For each line below that contains the word "caller", return that line.

--- Data under study ---
----------

(* ===== verification/FAT32.v ===== *)
(** * The FAT32 file system (src/driver/fs/FAT32.c)

    Mounting, the file allocation table, directories and long names, path
    lookup, and the table of open files, over the block interface of Block.v.
    A C object the code passes by address is a value that the operation
    returns updated, [None] being the null pointer; the caller's buffer and
    path are in a byte store of the caller's. *)
From S2P Require Import Prelude Bytes Hexutils Cstring Block.

(** ** Data *)

Definition MAX_LFN_PARTS : Z := 20.
Definition MAX_UTF8_CHARS_PER_LFN_PART : Z := 13 * 3 + 1.
Definition MAX_FILENAME_LEN : Z := 256.
Definition MAX_OPEN_FILES : Z := 16.

(** [fat_error_t]; [getNextCluster] also returns a value outside the enum. *)
Definition FAT_SUCCESS : Z := 0.
Definition FAT_ERROR_READ_FAIL : Z := 1.
Definition FAT_ERROR_INVALID_CLUSTER : Z := 2.
Definition FAT_ERROR_BAD_FAT_ENTRY : Z := 3.
Definition FAT_ERROR_END_OF_CHAIN : Z := 4.
Definition FAT_ERROR_NOT_INITIALIZED : Z := 5.
Definition FAT_ERROR_NO_MORE_ENTRIES : Z := 6.
Definition FAT_ERROR_FILE_NOT_FOUND : Z := 7.

(** Conversion of a [uint32_t] to [fat_error_t], one byte wide on this target. *)
Definition to_fat_error (x : Z) : Z := u8 x.

Definition FAT_ATTR_READ_ONLY : Z := 0x01.
Definition FAT_ATTR_HIDDEN : Z := 0x02.
Definition FAT_ATTR_SYSTEM : Z := 0x04.
Definition FAT_ATTR_VOLUME_ID : Z := 0x08.
Definition FAT_ATTR_DIRECTORY : Z := 0x10.
Definition FAT_ATTR_LFN : Z := Eval cbv in
  Z.lor (Z.lor (Z.lor FAT_ATTR_READ_ONLY FAT_ATTR_HIDDEN) FAT_ATTR_SYSTEM) FAT_ATTR_VOLUME_ID.

Definition FAT32_EOC_MARKER_START : Z := 0x0FFFFFF8.
Definition FAT32_BAD_CLUSTER : Z := 0x0FFFFFF7.
Definition FAT32_LAST_CLUSTER_VALID : Z := 0x0FFFFFFF.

----------

--- Result of this task ---
    returns updated, [None] being the null pointer; the caller's buffer and
    path are in a byte store of the caller's. *)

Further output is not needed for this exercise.